(* ===== verification/Morecore.v ===== *)
(** libsel4muslcsys/src/sys_morecore.c: the memory of the C library's allocator.
    [brk] moves the end of a heap and [mmap] hands out blocks: from one area, the
    heap growing up from its bottom and the blocks down from its top, or from an
    address space.

    The [fixed_] operations are those of a library built with an area of its own,
    the others those of one that finds its area, or its address space, when it runs.
    The address space is behind the interface of vspace.h. *)
From stdpp Require Import gmap strings.
From S2P Require Import Prelude Interfaces Files.

Class MorecoreConstants : Type := {
  MAP_ANONYMOUS : Z;
  MREMAP_MAYMOVE : Z;
  MREMAP_FIXED : Z;
  mc_AllRights : Z;
  (* libutils: the pages of a number of bytes *)
  BYTES_TO_4K_PAGES : Z -> Z
}.

(** The operations of an address space. *)
Class MorecoreVspace (W : Type) : Type := {
  (* address, number, bits, reservation *)
  vspace_new_pages_at_vaddr : Z -> Z -> Z -> Z -> M W Z;
  (* rights, number, bits: the address *)
  vspace_new_pages : Z -> Z -> Z -> M W Z;
  vspace_get_cap : Z -> M W Z;
  vspace_get_cookie : Z -> M W Z;
  (* address, number, bits; the objects are kept *)
  vspace_unmap_pages_preserve : Z -> Z -> Z -> M W unit;
  (* bytes, rights, cacheable: the reservation and the address *)
  vspace_reserve_range : Z -> Z -> Z -> M W (Z * Z);
  (* address, bytes, rights, cacheable *)
  vspace_reserve_range_at : Z -> Z -> Z -> Z -> M W Z;
  (* capabilities, cookies, address, number, bits, reservation *)
  vspace_map_pages_at_vaddr : list Z -> list Z -> Z -> Z -> Z -> Z -> M W Z;
  vspace_free_reservation : Z -> M W unit
}.

Definition PAGE_SIZE_4K : Z := 4096.
Definition IS_ALIGNED_4K (x : Z) : bool := x mod PAGE_SIZE_4K =? 0.

(** ** An area of the library's own *)

(** Where the free space of the area starts and ends. *)
Record fixed_morecore : Type := FixedMorecore { fixed_base : Z; fixed_top : Z }.

Section fixed.
Context `{FC : !FileConstants} `{MC : !MorecoreConstants} (area : Z).

Definition fixed_sys_brk (newbrk : Z) : M fixed_morecore Z :=
  let! s := gets id in
  if newbrk =? 0 then ret (to_long (fixed_base s))
  else if (newbrk <? fixed_top s) && (area <? newbrk) then
    let! _ := modify (fun s => FixedMorecore newbrk (fixed_top s)) in ret (to_long newbrk)
  else ret 0.

Definition fixed_sys_mmap_impl (length flags : Z) : M fixed_morecore Z :=
  if length =? 0 then ret (- EINVAL) else
  if negb (Z.land flags MAP_ANONYMOUS =? 0) then
    let! s := gets id in
    if fixed_top s ⊟ fixed_base s <? length then ret (- ENOMEM) else
    let! _ := modify (fun s => FixedMorecore (fixed_base s) (fixed_top s ⊟ length)) in
    ret (to_long (fixed_top s ⊟ length))
  else stop AssertFailed.

Definition fixed_sys_mremap : M fixed_morecore Z := stop AssertFailed.
End fixed.

(** ** An area, or an address space, that is found when the program runs *)

Record morecore (W : Type) : Type := Morecore {
  muslc_this_vspace : Z;
  muslc_brk_reservation : Z;
  muslc_brk_reservation_start : Z;
  morecore_area : Z;
  morecore_size : Z;
  morecore_base : Z;
  morecore_top : Z;
  brk_start : Z;
  mc_rest : W
}.
Arguments Morecore {W} _ _ _ _ _ _ _ _ _.
Arguments muslc_this_vspace {W} _.
Arguments muslc_brk_reservation {W} _.
Arguments muslc_brk_reservation_start {W} _.
Arguments morecore_area {W} _.
Arguments morecore_size {W} _.
Arguments morecore_base {W} _.
Arguments morecore_top {W} _.
Arguments brk_start {W} _.
Arguments mc_rest {W} _.

Section dynamic.
Context {W : Type} `{FC : !FileConstants} `{MC : !MorecoreConstants} `{VS : !MorecoreVspace W} {seL4 : SeL4Constants}.
Context (fuel : nat).
#[local] Notation St := (morecore W).

Definition set_area (base top : Z) (s : St) : St :=
  Morecore (muslc_this_vspace s) (muslc_brk_reservation s) (muslc_brk_reservation_start s) (morecore_area s) (morecore_size s)
    base top (brk_start s) (mc_rest s).
Definition set_brk (b : Z) (s : St) : St :=
  Morecore (muslc_this_vspace s) (muslc_brk_reservation s) (muslc_brk_reservation_start s) (morecore_area s) (morecore_size s)
    (morecore_base s) (morecore_top s) b (mc_rest s).
Definition set_mc_rest (w : W) (s : St) : St :=
  Morecore (muslc_this_vspace s) (muslc_brk_reservation s) (muslc_brk_reservation_start s) (morecore_area s) (morecore_size s)
    (morecore_base s) (morecore_top s) (brk_start s) w.
Definition in_vspace {A} (m : M W A) : M St A := fun s => let? (a, w) := m (mc_rest s) in Ok (a, set_mc_rest w s).

Definition init_morecore_region : M St unit :=
  modify (fun s => if morecore_base s =? 0 then set_area (morecore_area s) (morecore_area s ⊞ morecore_size s) s else s).

Definition sys_brk_static (newbrk : Z) : M St Z :=
  let! _ := init_morecore_region in
  let! s := gets id in
  if newbrk =? 0 then ret (to_long (morecore_base s))
  else if (newbrk <? morecore_top s) && (morecore_area s <? newbrk) then
    let! _ := modify (set_area newbrk (morecore_top s)) in ret (to_long newbrk)
  else ret 0.

(** The loop that maps pages up to [newbrk]: whether it got there. *)
Fixpoint brk_loop (n : nat) (newbrk : Z) : M St bool :=
  let! s := gets id in
  if negb (brk_start s <? newbrk) then ret true else
  match n with
  | O => stop OutOfFuel
  | S n =>
      let! error := in_vspace (vspace_new_pages_at_vaddr (brk_start s) 1 seL4_PageBits (muslc_brk_reservation s)) in
      if negb (error =? 0) then ret false else
      let! _ := modify (fun s => set_brk (brk_start s ⊞ PAGE_SIZE_4K) s) in
      brk_loop n newbrk
  end.

Definition sys_brk_dynamic (newbrk : Z) : M St Z :=
  let! s := gets id in
  let! _ := cassert (negb (muslc_this_vspace s =? 0) && negb (muslc_brk_reservation s =? 0) && negb (muslc_brk_reservation_start s =? 0)) in
  if newbrk =? 0 then
    let! _ := modify (set_brk (muslc_brk_reservation_start s)) in ret (to_long (muslc_brk_reservation_start s))
  else
    let! done := brk_loop fuel newbrk in
    if negb done then ret 0 else
    let! s := gets id in ret (to_long (brk_start s)).

Definition sys_brk (newbrk : Z) : M St Z :=
  let! s := gets id in
  if negb (morecore_area s =? 0) then sys_brk_static newbrk
  else if negb (muslc_this_vspace s =? 0) then sys_brk_dynamic newbrk
  else stop AssertFailed.

Definition sys_mmap_impl_static (length flags : Z) : M St Z :=
  if negb (Z.land flags MAP_ANONYMOUS =? 0) then
    let! _ := init_morecore_region in
    let pages := BYTES_TO_4K_PAGES length in
    let adjusted_length := wrap (pages * PAGE_SIZE_4K) in
    let! s := gets id in
    if morecore_top s <? adjusted_length then ret (- ENOMEM) else
    let base := morecore_top s ⊟ adjusted_length in
    if base <? morecore_base s then ret (- ENOMEM) else
    let! _ := modify (fun s => set_area (morecore_base s) base s) in
    if negb (base mod 4096 =? 0) then stop Fatal else ret (to_long base)
  else stop AssertFailed.

Definition sys_mmap_impl_dynamic (length flags : Z) : M St Z :=
  let! s := gets id in
  let! _ := cassert (negb (muslc_this_vspace s =? 0)) in
  if negb (Z.land flags MAP_ANONYMOUS =? 0) then
    let pages := to_uint32 (BYTES_TO_4K_PAGES length) in
    let! ret_ := in_vspace (vspace_new_pages mc_AllRights pages seL4_PageBits) in
    if negb (ret_ mod 4096 =? 0) then stop Fatal else ret (to_long ret_)
  else stop AssertFailed.

Definition sys_mmap_impl (length flags : Z) : M St Z :=
  if length =? 0 then ret (- EINVAL) else
  let! s := gets id in
  if negb (morecore_area s =? 0) then sys_mmap_impl_static length flags
  else if negb (muslc_this_vspace s =? 0) then sys_mmap_impl_dynamic length flags
  else stop AssertFailed.

(** The capabilities and cookies of [n] pages from page [i] on. *)
Fixpoint get_caps (n : nat) (old_address i : Z) : M St (list Z * list Z) :=
  match n with
  | O => ret ([], [])
  | S n =>
      let vaddr := old_address ⊞ wrap (i * BIT seL4_PageBits) in
      let! cap := in_vspace (vspace_get_cap vaddr) in
      let! cookie := in_vspace (vspace_get_cookie vaddr) in
      let! (caps, cookies) := get_caps n old_address (i + 1) in
      ret (cap :: caps, cookie :: cookies)
  end.

(** The original mapping again. *)
Definition restore (old_address num_pages : Z) (caps cookies : list Z) : M St Z :=
  let! reservation := in_vspace (vspace_reserve_range_at old_address (wrap (num_pages * PAGE_SIZE_4K)) mc_AllRights 1) in
  let! _ := cassert (negb (reservation =? 0)) in
  let! error := in_vspace (vspace_map_pages_at_vaddr caps cookies old_address num_pages seL4_PageBits reservation) in
  let! _ := cassert (error =? 0) in
  ret (- ENOMEM).

(** The pages of a block move to a reservation of the new size. *)
Definition move_pages (old_address num_pages new_pages : Z) (caps cookies : list Z) : M St Z :=
  let! (reservation, new_address) := in_vspace (vspace_reserve_range (wrap (new_pages * PAGE_SIZE_4K)) mc_AllRights 1) in
  if reservation =? 0 then restore old_address num_pages caps cookies else
  let! error := in_vspace (vspace_map_pages_at_vaddr caps cookies new_address num_pages seL4_PageBits reservation) in
  if negb (error =? 0) then
    let! _ := in_vspace (vspace_free_reservation reservation) in
    restore old_address num_pages caps cookies
  else
  let! error := in_vspace (vspace_new_pages_at_vaddr (new_address ⊞ wrap (num_pages * PAGE_SIZE_4K)) (new_pages - num_pages)
    seL4_PageBits reservation) in
  if negb (error =? 0) then
    let! _ := in_vspace (vspace_unmap_pages_preserve new_address num_pages seL4_PageBits) in
    let! _ := in_vspace (vspace_free_reservation reservation) in
    restore old_address num_pages caps cookies
  else
  let! _ := in_vspace (vspace_free_reservation reservation) in
  ret (to_long new_address).

Definition sys_mremap_dynamic (old_address old_size new_size flags : Z) : M St Z :=
  let! _ := cassert (flags =? MREMAP_MAYMOVE) in
  let! _ := cassert (IS_ALIGNED_4K old_size) in
  let! _ := cassert (IS_ALIGNED_4K old_address) in
  let! _ := cassert (IS_ALIGNED_4K new_size) in
  let! _ := cassert (old_size <=? new_size) in
  let num_pages := to_int (Z.shiftr old_size seL4_PageBits) in
  let! (caps, cookies) := get_caps (Z.to_nat num_pages) old_address 0 in
  let! _ := in_vspace (vspace_unmap_pages_preserve old_address num_pages seL4_PageBits) in
  let new_pages := to_int (Z.shiftr new_size seL4_PageBits) in
  move_pages old_address num_pages new_pages caps cookies.

Definition sys_mremap_static : M St Z := stop AssertFailed.

Definition sys_mremap (old_address old_size new_size flags : Z) : M St Z :=
  let! s := gets id in
  if negb (morecore_area s =? 0) then sys_mremap_static
  else if negb (muslc_this_vspace s =? 0) then sys_mremap_dynamic old_address old_size new_size flags
  else stop AssertFailed.

Definition sys_madvise : M St Z := ret 0.
Definition sys_mmap (length flags : Z) : M St Z := sys_mmap_impl length flags.
Definition sys_mmap2 (length flags : Z) : M St Z := sys_mmap_impl length flags.
Definition sys_munmap : M St Z := ret 0.
End dynamic.
(* ===== verification/MorecoreSpec.v ===== *)
(** What [brk] and [mmap] promise (Morecore.v): in an area the heap and the blocks
    never meet, whatever the calls; in an address space [brk] maps each page of
    the heap once, in order, and knows how far it got.  And what they do not. *)
From stdpp Require Import gmap strings.
From S2P Require Import Prelude Interfaces Files Morecore.

(** libutils' macro rounds up, for what does not come near the end of the addresses. *)
Class MorecorePages `{MC : !MorecoreConstants} : Prop := {
  pages_law : forall x, 0 <= x -> x + PAGE_SIZE_4K <= word_size ->
    x <= BYTES_TO_4K_PAGES x * PAGE_SIZE_4K < x + PAGE_SIZE_4K;
  anonymous_flag : MAP_ANONYMOUS <> 0
}.

(** ** One area *)

Section area.
Context {W : Type} `{FC : !FileConstants} `{MC : !MorecoreConstants} `{MP : !MorecorePages} `{VS : !MorecoreVspace W}
  {seL4 : SeL4Constants} (fuel : nat).
#[local] Notation St := (morecore W).
Context (area size : Z) (Harea : 0 < area) (Hsize : 0 <= size) (Hend : area + size < 2 ^ 63)
  (Haligned : (area + size) mod PAGE_SIZE_4K = 0) (HNOMEM : 0 < ENOMEM) (HINVAL : 0 < EINVAL).

Inductive heap_op : Type :=
  | Brk (newbrk : Z)
  | Mmap (length : Z).

Definition run_heap_op (o : heap_op) : M St Z :=
  match o with
  | Brk newbrk => sys_brk fuel newbrk
  | Mmap length => sys_mmap length MAP_ANONYMOUS
  end.

(** Lengths from which rounding up does not pass the end of the addresses. *)
Definition heap_op_ok (o : heap_op) : Prop :=
  match o with
  | Brk newbrk => 0 <= newbrk
  | Mmap length => 0 <= length /\ length + PAGE_SIZE_4K <= word_size
  end.

(** The bytes of a block. *)
Definition block_bytes (length : Z) : Z := BYTES_TO_4K_PAGES length * PAGE_SIZE_4K.

(** What a history of calls and results has made: the end of the heap, and the
    blocks with their bytes, the last first. *)
Fixpoint heap_end (h : list (heap_op * Z)) (e : Z) : Z :=
  match h with
  | [] => e
  | (Brk n, r) :: h => heap_end h (if (n =? 0) || (r =? 0) then e else n)
  | _ :: h => heap_end h e
  end.
Fixpoint blocks (h : list (heap_op * Z)) (bs : list (Z * Z)) : list (Z * Z) :=
  match h with
  | [] => bs
  | (Mmap n, r) :: h => blocks h (if r <? 0 then bs else (r, block_bytes n) :: bs)
  | _ :: h => blocks h bs
  end.

(** Blocks that follow each other from [lo] to [hi]. *)
Fixpoint stacked (lo : Z) (bs : list (Z * Z)) (hi : Z) : Prop :=
  match bs with
  | [] => lo = hi
  | (a, n) :: bs => a = lo /\ 0 <= n /\ a mod PAGE_SIZE_4K = 0 /\ stacked (a + n) bs hi
  end.

Inductive heap_history : St -> list (heap_op * Z) -> St -> Prop :=
  | heap_none s : heap_history s [] s
  | heap_more s o r s1 h s2 : heap_op_ok o -> run_heap_op o s = Ok (r, s1) -> heap_history s1 h s2 -> heap_history s ((o, r) :: h) s2.

(** The state when the area is in use, or about to be. *)
Definition area_state (s : St) (base top : Z) : Prop :=
  morecore_area s = area /\ morecore_size s = size /\
  ((morecore_base s = 0 /\ base = area /\ top = area + size) \/ (morecore_base s = base /\ morecore_top s = top)) /\
  area <= base <= top /\ top <= area + size.

Lemma area_init (s : St) (base top : Z) : area_state s base top ->
  exists s', init_morecore_region s = Ok (tt, s') /\ area_state s' base top /\
    morecore_base s' = base /\ morecore_top s' = top /\ morecore_area s' = area.
Proof.
  intros (Ha & Hs & Hb & Hle). unfold init_morecore_region, modify. eexists. split; [reflexivity|].
  destruct (Z.eqb_spec (morecore_base s) 0) as [E|E].
  - destruct Hb as [(_ & -> & ->)|[Hb _]]; [|lia]. unfold area_state. cbn. rewrite Ha, Hs.
    rewrite wrap_small by (unfold is_word, word_size; lia). naive_solver lia.
  - destruct Hb as [[? _]|[Hb Ht]]; [done|]. split; [|done]. split_and!; try done; [by right|lia..].
Qed.

Lemma to_long_small (x : Z) : 0 <= x < 2 ^ 63 -> to_long x = x.
Proof. intros Hx. unfold to_long. rewrite Z.mod_small; lia. Qed.

Lemma set_area_state (s : St) (base top b t : Z) : area_state s base top -> area <= b <= t -> t <= area + size ->
  area_state (set_area b t s) b t.
Proof. intros (Ha & Hs & _) H1 H2. split_and!; try done; [by right|lia..]. Qed.

Lemma brk_area (s : St) (base top newbrk : Z) : area_state s base top -> 0 <= newbrk ->
  exists r s', sys_brk fuel newbrk s = Ok (r, s') /\
    area_state s' (if (newbrk =? 0) || (r =? 0) then base else newbrk) top.
Proof.
  intros Hs Hn. unfold sys_brk. erewrite bind_ok by done. unfold id. assert (Ha : morecore_area s = area) by apply Hs.
  rewrite Ha. destruct (Z.eqb_spec area 0); [lia|]. cbn [negb]. unfold sys_brk_static.
  destruct (area_init s base top Hs) as (s1 & E & Hs1 & Hb & Ht & Ha1). erewrite bind_ok by exact E. erewrite bind_ok by done.
  unfold id. rewrite Ht, Ha1. destruct (Z.eqb_spec newbrk 0) as [->|Hne]; [by eexists _, s1|].
  destruct (Z.ltb_spec newbrk top), (Z.ltb_spec area newbrk); cbn [andb]; try by eexists _, s1.
  erewrite bind_ok by done. eexists _, _. split; [reflexivity|]. rewrite to_long_small by (destruct Hs; lia).
  destruct (Z.eqb_spec newbrk 0); [done|]. cbn [orb]. eapply set_area_state; [exact Hs1|lia|]. destruct Hs as (_ & _ & _ & ? & ?). lia.
Qed.

Lemma mmap_area (s : St) (base top length : Z) : area_state s base top -> 0 <= length -> length + PAGE_SIZE_4K <= word_size ->
  top mod PAGE_SIZE_4K = 0 ->
  exists r s', sys_mmap length MAP_ANONYMOUS s = Ok (r, s') /\
    ((r < 0 /\ area_state s' base top) \/
     (r = top - block_bytes length /\ 0 <= r /\ 0 < length /\ r mod PAGE_SIZE_4K = 0 /\ area_state s' base r)).
Proof.
  intros Hs Hl0 Hl Ht4. unfold sys_mmap, sys_mmap_impl. destruct (Z.eqb_spec length 0) as [->|Hne].
  { eexists _, s. split; [reflexivity|]. left. split; [lia|done]. }
  erewrite bind_ok by done. unfold id. assert (Ha : morecore_area s = area) by apply Hs.
  rewrite Ha. destruct (Z.eqb_spec area 0); [lia|]. cbn [negb]. unfold sys_mmap_impl_static.
  rewrite Z.land_diag. pose proof anonymous_flag. destruct (Z.eqb_spec MAP_ANONYMOUS 0); [done|]. cbn [negb].
  destruct (area_init s base top Hs) as (s1 & E & Hs1 & Hb & Ht & Ha1). erewrite bind_ok by exact E. cbv zeta. erewrite bind_ok by done.
  unfold id. rewrite Ht, Hb. pose proof (pages_law length Hl0 Hl) as Hp. fold (block_bytes length) in *.
  destruct Hs as (_ & _ & _ & Hbt & Hte).
  rewrite (wrap_small (block_bytes length)) by (unfold is_word; lia).
  destruct (Z.ltb_spec top (block_bytes length)); [eexists _, s1; split; [reflexivity|left; split; [lia|done] ]|].
  rewrite (wrap_small (top - block_bytes length)) by (unfold is_word, word_size in *; lia).
  destruct (Z.ltb_spec (top - block_bytes length) base); [eexists _, s1; split; [reflexivity|left; split; [lia|done] ]|].
  erewrite bind_ok by done. assert (Hm : (top - block_bytes length) mod PAGE_SIZE_4K = 0).
  { unfold block_bytes. rewrite Zminus_mod, Ht4, Z.mod_mul by done. done. }
  unfold PAGE_SIZE_4K in Hm at 1. rewrite Hm. cbn [Z.eqb negb]. eexists _, _. split; [reflexivity|]. right.
  rewrite to_long_small by lia. split_and!; [done|lia|lia|done|]. rewrite Hb. eapply set_area_state; [exact Hs1|lia|lia].
Qed.

(** What one call does to the heap and the blocks. *)
Lemma heap_op_area (s : St) (base top : Z) (bs : list (Z * Z)) (o : heap_op) :
  area_state s base top -> stacked top bs (area + size) -> top mod PAGE_SIZE_4K = 0 -> heap_op_ok o ->
  exists r s' top', run_heap_op o s = Ok (r, s') /\ area_state s' (heap_end [(o, r)] base) top' /\
    stacked top' (blocks [(o, r)] bs) (area + size) /\ top' mod PAGE_SIZE_4K = 0.
Proof.
  intros Hs Hbs Ht Ho. destruct o as [n|n]; cbn [run_heap_op heap_op_ok heap_end blocks] in *.
  - destruct (brk_area s base top n Hs Ho) as (r & s' & E & Hs'). by exists r, s', top.
  - destruct Ho as [Hn0 Hn]. destruct (mmap_area s base top n Hs Hn0 Hn Ht) as (r & s' & E & [[Hr Hs']|(-> & Hr & Hn1 & Hm & Hs')]).
    + exists r, s', top. destruct (Z.ltb_spec r 0); [done|lia].
    + exists (top - block_bytes n), s', (top - block_bytes n). destruct (Z.ltb_spec (top - block_bytes n) 0); [lia|].
      split_and!; try done. cbn [stacked]. pose proof (pages_law n Hn0 Hn). fold (block_bytes n) in *.
      split_and!; [done|lia|done|]. by replace (top - block_bytes n + block_bytes n) with top by lia.
Qed.

(** C14: in an area whose end is at the start of a page, [brk] and [mmap] can be
    called in any order with any arguments: each call returns, the heap ends
    where the last [brk] that succeeded put it, and the blocks that [mmap]
    gave follow each other, page by page, from the top of the free space to the
    end of the area: no block meets another, and none meets the heap. *)
Theorem heap_and_blocks_apart (s s' : St) (h : list (heap_op * Z)) :
  area_state s area (area + size) -> heap_history s h s' ->
  (exists top, area_state s' (heap_end h area) top /\ stacked top (blocks h []) (area + size)) /\
  forall o, heap_op_ok o -> exists r s'', run_heap_op o s' = Ok (r, s'').
Proof.
  intros Hs Hh.
  assert (Hgen : forall base top bs, area_state s base top -> stacked top bs (area + size) -> top mod PAGE_SIZE_4K = 0 ->
    (exists top, area_state s' (heap_end h base) top /\ stacked top (blocks h bs) (area + size)) /\
    forall o, heap_op_ok o -> exists r s'', run_heap_op o s' = Ok (r, s'')).
  { clear Hs. induction Hh as [s|s o r s1 h s2 Ho Hr Hh IH]; intros base top bs Hs Hbs Ht.
    - split; [by exists top|]. intros o Ho. destruct (heap_op_area s base top bs o Hs Hbs Ht Ho) as (r & s' & _ & E & _). by exists r, s'.
    - destruct (heap_op_area s base top bs o Hs Hbs Ht Ho) as (r' & s1' & top' & E & Hs' & Hbs' & Ht').
      assert (r' = r /\ s1' = s1) as [-> ->] by (split; congruence).
      specialize (IH _ _ _ Hs' Hbs' Ht'). by destruct o. }
  by apply (Hgen area (area + size) []).
Qed.
End area.

(** ** An address space *)

Section vspace_heap.
Context {W : Type} `{FC : !FileConstants} `{MC : !MorecoreConstants} `{VS : !MorecoreVspace W} {seL4 : SeL4Constants}.
#[local] Notation St := (morecore W).

(** New pages, one after the other, until one fails: how many there are. *)
Fixpoint new_pages (n : nat) (reservation vaddr : Z) : M W nat :=
  match n with
  | O => ret O
  | S n =>
      let! error := vspace_new_pages_at_vaddr vaddr 1 seL4_PageBits reservation in
      if negb (error =? 0) then ret O else
      let! m := new_pages n reservation (vaddr + PAGE_SIZE_4K) in ret (S m)
  end.

(** The pages from [b] on that take the heap to [newbrk]. *)
Definition pages_to (b newbrk : Z) : nat := Z.to_nat ((newbrk - b + PAGE_SIZE_4K - 1) / PAGE_SIZE_4K).

Lemma pages_to_none (b newbrk : Z) : newbrk <= b -> pages_to b newbrk = O.
Proof.
  intros H. unfold pages_to. enough ((newbrk - b + PAGE_SIZE_4K - 1) / PAGE_SIZE_4K < 1) by lia.
  apply Z.div_lt_upper_bound; unfold PAGE_SIZE_4K; lia.
Qed.

Lemma pages_to_more (b newbrk : Z) : b < newbrk -> pages_to b newbrk = S (pages_to (b + PAGE_SIZE_4K) newbrk).
Proof.
  intros H. unfold pages_to. replace (newbrk - b + PAGE_SIZE_4K - 1) with (newbrk - (b + PAGE_SIZE_4K) + PAGE_SIZE_4K - 1 + 1 * PAGE_SIZE_4K) by lia.
  rewrite Z.div_add by done. assert (0 <= (newbrk - (b + PAGE_SIZE_4K) + PAGE_SIZE_4K - 1) / PAGE_SIZE_4K); [|lia].
  apply Z.div_pos; unfold PAGE_SIZE_4K; lia.
Qed.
========================================
Task to carry out: Return the lines of the records that include the string "shiftr".

Response:
  let num_pages := to_int (Z.shiftr old_size seL4_PageBits) in
  let new_pages := to_int (Z.shiftr new_size seL4_PageBits) in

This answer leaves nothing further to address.